Je me suis réveillé à l'infirmerie du club. En tournant la tête, j'ai aperçu Gravel, le chef de la sécurité, assis à côté du lit.
« Content de te voir les yeux ouverts, mon frère. Comment tu te sens ? » Il s'est levé pour m'examiner.
« Comme si un camion m'était passé dessus », ai-je répondu alors que la porte s'ouvrait. Thrasher, notre président, Skitzo, la brute du club, et 8ball, notre as de l'informatique, sont entrés et ont refermé derrière eux.
« Te voilà enfin parmi nous, mon frère. Qu'est-ce qui s'est passé là-bas ? » a demandé Thrasher sans détour. Il avait toujours soif d'informations.
« Jamie a sorti un couteau, puis deux types sont arrivés et ont commencé à tirer. On aurait dit un guet-apens. » J'ai essayé de me redresser et Gravel m'a aidé, me conseillant d'y aller doucement. « J'ai fait le boulot, mais le gars a essayé de me doubler. » J'ai regardé notre président, qui a hoché la tête.

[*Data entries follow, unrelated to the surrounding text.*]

(* ===== verification/ConfigFmt.v ===== *)
(** * The configuration's serialized form ([src/src/config.rs], the serde attributes)

    One format per type that derives [Serialize] and [Deserialize]: [to_value]
    follows the fields in their order with [rename], [skip_serializing_if] and
    [skip]; [of_value] reads them back with their [default]s; [valid] says that the
    integers have their width. A required field has no [default]. *)

From Stdlib Require Import SpecFloat.
From S2P Require Import Prelude NetAddr Dynamic Config Json.

#[local] Open Scope stouter_scope.

(** An enum of unit variants is written as its variant's name. *)
Definition vvariant {A} (name : A -> string) (all : list A) : Fmt A :=
  {| to_value a := VStr (name a);
     of_value v := let* s := variant_name v in find_first (fun a => str_eqb (name a) s) all;
     valid _ := True |}.

(** ** The dynamic configuration *)

Definition protocol_name (p : Protocol) : string := match p with Tcp => "tcp" | Http => "http" end.
Definition vprotocol : Fmt Protocol := vvariant protocol_name [Tcp; Http].

Definition service_field_names : list string :=
  ["name"; "nodeId"; "nodePort"; "domains"; "weight"; "maxConnections"; "protocol"; "requestTimeoutMs";
   "healthPath"; "labels"; "meta"; "localPort"].
(** How far the call is from its end, with no one left to wake it; a call that was
    woken looks once more. *)
Definition drain_rank (d : Drain) : nat :=
  let waits := bool_decide (futures (dr_notify d) !! 0 = Some Waiting) in
  match dr_phase d with
  | DDone _ => 0
  | DAsleep => if waits then 1 else 4
  | DLooking => if waits then 2 else 5
  | DStarting => 3
  end.

Definition drain_bound (d : Drain) : nat := 5 * dr_guards d + 4 * dr_dropping d + drain_rank d.

Lemma drain_act_bound a d d' :
  drain_ok d -> a <> DTrack -> drain_act a d = Some d' -> drain_bound d' < drain_bound d.
Proof.
  intros [_ Hf Hp _] Hno Ha. unfold drain_bound, drain_rank. destruct a; simpl in Ha; [done|..].
  - destruct (dr_guards d) eqn:Hg; [done|]. injection Ha as <-. unfold drop_count, drop_guard. simpl. rewrite Hg.
    destruct (dr_count d =? 1)%Z; simpl; lia.
  - destruct (dr_dropping d); [done|]. injection Ha as <-. simpl. destruct (dr_phase d); repeat case_bool_decide; lia.
  - destruct (dr_phase d); try done. injection Ha as <-. simpl.
    rewrite futures_enable, Hp, lookup_insert_eq, bool_decide_true by (rewrite ?Hf; done). lia.
  - destruct (dr_phase d) eqn:Hph; try done. injection Ha as <-. destruct (dr_count d =? 0)%Z; simpl; repeat case_bool_decide; lia.
  - destruct (dr_phase d); try done. case_bool_decide; [done|]. injection Ha as <-. simpl. lia.
  - destruct (dr_phase d); try done. injection Ha as <-. simpl. case_bool_decide; lia.
Qed.

Lemma drain_run_bound acts d d' :
  drain_ok d -> DTrack ∉ acts -> drain_acts acts d = Some d' -> drain_ok d' /\ length acts + drain_bound d' <= drain_bound d.
Proof.
  revert d. induction acts as [|a acts IH]; simpl; intros d Hd Hno Hr; [by injection Hr as <-|].
  apply not_elem_of_cons in Hno as [Ha Hno]. destruct (drain_act a d) as [d1|] eqn:Hact; [simpl in Hr|done].
  destruct (IH d1) as [Hd' Hle]; [by eapply dstep_ok; [|exists a]|done|done|]. split; [done|].
  pose proof (drain_act_bound a d d1 Hd (not_eq_sym Ha) Hact). lia.
Qed.

(** The call fails by its time-out alone. *)
Lemma drain_run_true acts d d' :
  drain_acts acts d = Some d' -> DTimeout ∉ acts -> dr_phase d <> DDone false -> dr_phase d' <> DDone false.
Proof.
  revert d. induction acts as [|a acts IH]; simpl; intros d Hr Hno Hd; [by injection Hr as <-|].
  apply not_elem_of_cons in Hno as [Ha Hno]. destruct (drain_act a d) as [d1|] eqn:Hact; [simpl in Hr|done].
  apply (IH d1); [done..|]. destruct a; try done; simpl in Hact; repeat case_match; simplify_eq/=; congruence.
Qed.

(** A state with nothing left to do but new work and the time-out. *)
Definition at_rest (d : Drain) : Prop := forall a, drain_act a d <> None -> a = DTrack \/ a = DTimeout.

Lemma at_rest_done d : drain_ok d -> at_rest d -> exists drained, dr_phase d = DDone drained.
Proof.
  intros [_ _ _ Hw] Hrest. destruct (dr_phase d) as [| | |b] eqn:Hp; [..|by exists b]; exfalso.
  - destruct (Hrest DRegister); [simpl; by rewrite Hp|done..].
  - destruct (Hrest DLook); [simpl; by rewrite Hp|done..].
  - destruct (dr_guards d) eqn:Hg; [|destruct (Hrest DDrop); [simpl; by rewrite Hg|done..]].
    destruct (dr_dropping d) eqn:Hdr; [|destruct (Hrest DNotify); [simpl; by rewrite Hdr|done..]].
    destruct (decide (futures (dr_notify d) !! 0 = Some Waiting)) as [He|He]; [specialize (Hw eq_refl He); lia|].
    destruct (Hrest DWake); [simpl; rewrite Hp; by rewrite bool_decide_false|done..].
Qed.

(** C8: The drain terminates. Once no new work starts, whatever happens in whatever
    order is at most five steps for each guard left, four for each wake-up due and
    five of the call itself; however it goes, it can only come to rest with the call
    over, the loop of [wait_zero] not being able to miss its last wake-up; and unless
    it timed out it has then reported that all connections are drained. *)
Theorem drain_terminates d acts d' (Hreach : steps dstep new_drain d)
    (Hrun : drain_acts acts d = Some d') (Hnew : DTrack ∉ acts) :
  length acts <= 5 * dr_guards d + 4 * dr_dropping d + 5
  /\ (at_rest d' -> exists drained, dr_phase d' = DDone drained
       /\ (DTimeout ∉ acts -> dr_phase d <> DDone false -> drained = true)).
Proof.
  destruct (drain_run_bound acts d d' (drain_reachable d Hreach) Hnew Hrun) as [Hd' Hle]. split.
  - unfold drain_bound in Hle. assert (drain_rank d <= 5) by (unfold drain_rank; repeat case_match; lia). lia.
  - intros Hrest. destruct (at_rest_done d' Hd' Hrest) as [b Hb]. exists b. split; [done|]. intros Ht Hp.
    pose proof (drain_run_true acts d d' Hrun Ht Hp) as Hno. rewrite Hb in Hno. by destruct b.
Qed.
End drain.

(** ** Witnesses *)

Module Examples.

(** Futures with the stored permit: [notify_one] chooses the first that waits, or
    stores the permit, and enabling a future takes a stored one. *)
Definition choose (f : gmap nat Fut) : option nat :=
  fst <$> find_first (fun kv : nat * Fut => bool_decide (kv.2 = Waiting)) (map_to_list f).

Definition pass (n : gmap nat Fut * bool) : gmap nat Fut * bool :=
  match choose n.1 with Some i => (<[i := Notified]> n.1, n.2) | None => (n.1, true) end.

Lemma choose_spec f :
  match choose f with Some i => f !! i = Some Waiting | None => forall i, f !! i <> Some Waiting end.
Proof.
  unfold choose. destruct (find_first _ (map_to_list f)) as [[i x]|] eqn:Hc; simpl.
  - apply find_first_elem_of in Hc as [Hin Hx%bool_decide_eq_true]. simpl in Hx. subst x. by apply elem_of_map_to_list in Hin.
  - apply find_first_None in Hc. rewrite Forall_forall in Hc. intros i Hi. specialize (Hc (i, Waiting)).
    rewrite elem_of_map_to_list in Hc. specialize (Hc Hi). by rewrite bool_decide_true in Hc.
Qed.

Lemma pass_spec n : passed_on n.1 (pass n).1.
Proof.
  unfold pass. pose proof (choose_spec n.1) as Hc. destruct (choose n.1) as [i|]; [right; by exists i|by left].
Qed.

#[local] Program Instance tokio_notify : Notify := {|
  notify := gmap nat Fut * bool;
  notify_new := (∅, false);
  futures := fst;
  permit := snd;
  enable i n := (<[i := if n.2 then Ready else Waiting]> n.1, false);
  receive i n := (delete i n.1, n.2);
  forget i n := if bool_decide (n.1 !! i = Some Notified) then pass (delete i n.1, n.2) else (delete i n.1, n.2);
  notify_one := pass;
  notify_waiters n := (make_ready <$> n.1, n.2)
|}.
Next Obligation. done. Qed.
Next Obligation. done. Qed.
Next Obligation. by intros i [f b]. Qed.
Next Obligation. done. Qed.
Next Obligation. done. Qed.
Next Obligation. done. Qed.
Next Obligation. intros i [f b]. simpl. case_bool_decide; [exact (pass_spec (delete i f, b))|done]. Qed.
Next Obligation. intros n. apply pass_spec. Qed.
Next Obligation. done. Qed.
Next Obligation. done. Qed.

(** Two calls for node [a]: the second sleeps while the first, woken for a connection,
    has yet to look. *)
Definition run_acts (acts : list (Act (T := nat))) : option (Waits (T := nat)) :=
  foldl (fun (o : option Waits) a => w ← o; act a w) (Some no_waits) acts.

Lemma run_acts_steps acts w w' :
  foldl (fun (o : option (Waits (T := nat))) a => w ← o; act a w) (Some w) acts = Some w' -> steps wstep w w'.
Proof.
  revert w. induction acts as [|a acts IH]; simpl; intros w Hw; [injection Hw as <-; apply steps_refl|].
  destruct (act a w) as [w1|] eqn:Ha; simpl in Hw.
  - eapply steps_trans; [|by apply IH]. eapply steps_step; [apply steps_refl|by exists a].
  - exfalso. clear -Hw. induction acts as [|b acts IH]; simpl in Hw; [done|auto].
Qed.

Definition two_calls : list (Act (T := nat)) :=
  [ATake 1 "a"; ARegister 1; AEnable 1; ALook 1; ATake 2 "a"; ARegister 2; AEnable 2; ALook 2; APush "a" 7].

(** Call 1 is woken for a connection that another takes first; it waits again and has
    the next one. *)
Definition second_time : list (Act (T := nat)) :=
  [ARegister 1; AEnable 1; ALook 1; APush "a" 7; AWakeOne [] [] "a"; ATryTake "a"; AWake 1; ARegister 1; AEnable 1;
   ALook 1; APush "a" 8; AWakeOne [] [] "a"; AWake 1; ARegister 1; AEnable 1; ALook 1; AReturn 1].

Definition no_dummy : Waits (T := nat) := no_waits.
Definition waiting_calls : Waits (T := nat) := default no_dummy (run_acts two_calls).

« Tu sais qui étaient les deux autres ? » a demandé Thrasher, les bras croisés.
« Leurs écussons ressemblaient à ceux des Devil's Riders. »

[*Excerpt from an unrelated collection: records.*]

Lemma held_nonneg id out : 0 <= held id out.
Proof. unfold held. lia. Qed.

Lemma held_le_length id out : held id out <= Z.of_nat (length out).
Proof. unfold held. pose proof (retain_length (str_eqb id) out). lia. Qed.

Lemma slots_ok_default id w : slots_ok w -> default 0 (active w.1 !! id) = held id w.2.
Proof.
  intros Hs. rewrite (Hs id). destruct (Z.eqb_spec (held id w.2) 0) as [->|]; done.
Qed.

Lemma pick_not_chosen cs tried now inner p inner' :
  pick cs tried now inner = (p, inner') -> p = AllTried \/ p = AtCapacity -> inner' = inner.
Proof.
  intros Hp Hor. destruct (decide (untried_of cs tried = [])) as [Hu|Hu].
  - unfold pick in Hp. rewrite bool_decide_true in Hp by done. by simplify_eq.
  - destruct (decide (open_of cs tried inner = [])) as [Ho|Ho].
    + unfold pick in Hp. rewrite bool_decide_false, bool_decide_true in Hp by done. by simplify_eq.
    + destruct (pick_chosen cs tried now inner Hu Ho) as (i & inner1 & Hp' & _).
      rewrite Hp in Hp'. by destruct Hor; simplify_eq.
Qed.

Lemma pick_chosen_inv cs tried now inner i id inner' :
  pick cs tried now inner = (Chosen i id, inner') ->
  id = b_id (cs !!! i) /\ i ∈ eligible_of cs now inner (open_of cs tried inner)
  /\ i ∈ open_of cs tried inner
  /\ active inner' = <[id := wrap32 (default 0 (active inner !! id) + 1)]> (active inner).
Proof.
  intros Hp. destruct (decide (untried_of cs tried = [])) as [Hu|Hu].
  { unfold pick in Hp. by rewrite bool_decide_true in Hp. }
  destruct (decide (open_of cs tried inner = [])) as [Ho|Ho].
  { unfold pick in Hp. by rewrite bool_decide_false, bool_decide_true in Hp. }
  destruct (pick_chosen cs tried now inner Hu Ho) as (i' & inner1 & Hp' & Hi & Ha & _).
  rewrite Hp in Hp'. simplify_eq. split; [done|]. split; [done|]. split; [|done].
  apply elem_of_eligible in Hi as [Hi _]. by apply elem_of_fail_open in Hi as [Hi _].
Qed.

Lemma lookup_total_elem {A} `{Inhabited A} (l : list A) i : (i < length l)%nat -> l !!! i ∈ l.
Proof. intros Hi. apply list_elem_of_lookup. exists i. by apply list_lookup_lookup_total_lt. Qed.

« On les couvre depuis deux ans. On va aller leur toucher deux mots. 8ball, préviens tout le monde qu'on se réunit dans une heure. On s'occupera de ça après avoir examiné et nourri Stone », a dit Thrasher avant de sortir.
« Comment vous m'avez retrouvé ? » ai-je demandé à Gravel.
« Une femme d'un café en ville nous a appelés. Elle a dit que tu étais blessé et qu'elle connaissait Enigma. »
« Il faudra que je la remercie. Elle m'a sauvé la mise. »
Gravel a acquiescé.
Je détestais être blessé. J'ai mis une éternité pour monter à ma chambre. Je suis allé prendre une douche. J'aurais aimé avoir une femme pour m'aider, mais cette vie n'apporterait que des larmes.
Je l'ai vu avec d'autres femmes. Elles ne savent jamais quand on reviendra des missions, et elles vivent dans la peur de nous voir blessés ou morts. Cette vie est dure. C'est pourquoi quand on trouve nos femmes, elles sont aussi solides que nous.
Elles n'ont pas le choix.
J'ai enlevé mes fringues et je suis entré sous la douche. L'eau me faisait un mal de chien et je me retenais de crier. Je repensais à ce qui s'était passé la veille. J'avais frôlé la mort. Quelqu'un avait essayé de m'envoyer six pieds sous terre. Même si je suis habitué au danger, ça reste un sacré choc. J'ai déjà pris des balles, mais est-ce que je perdais la main ?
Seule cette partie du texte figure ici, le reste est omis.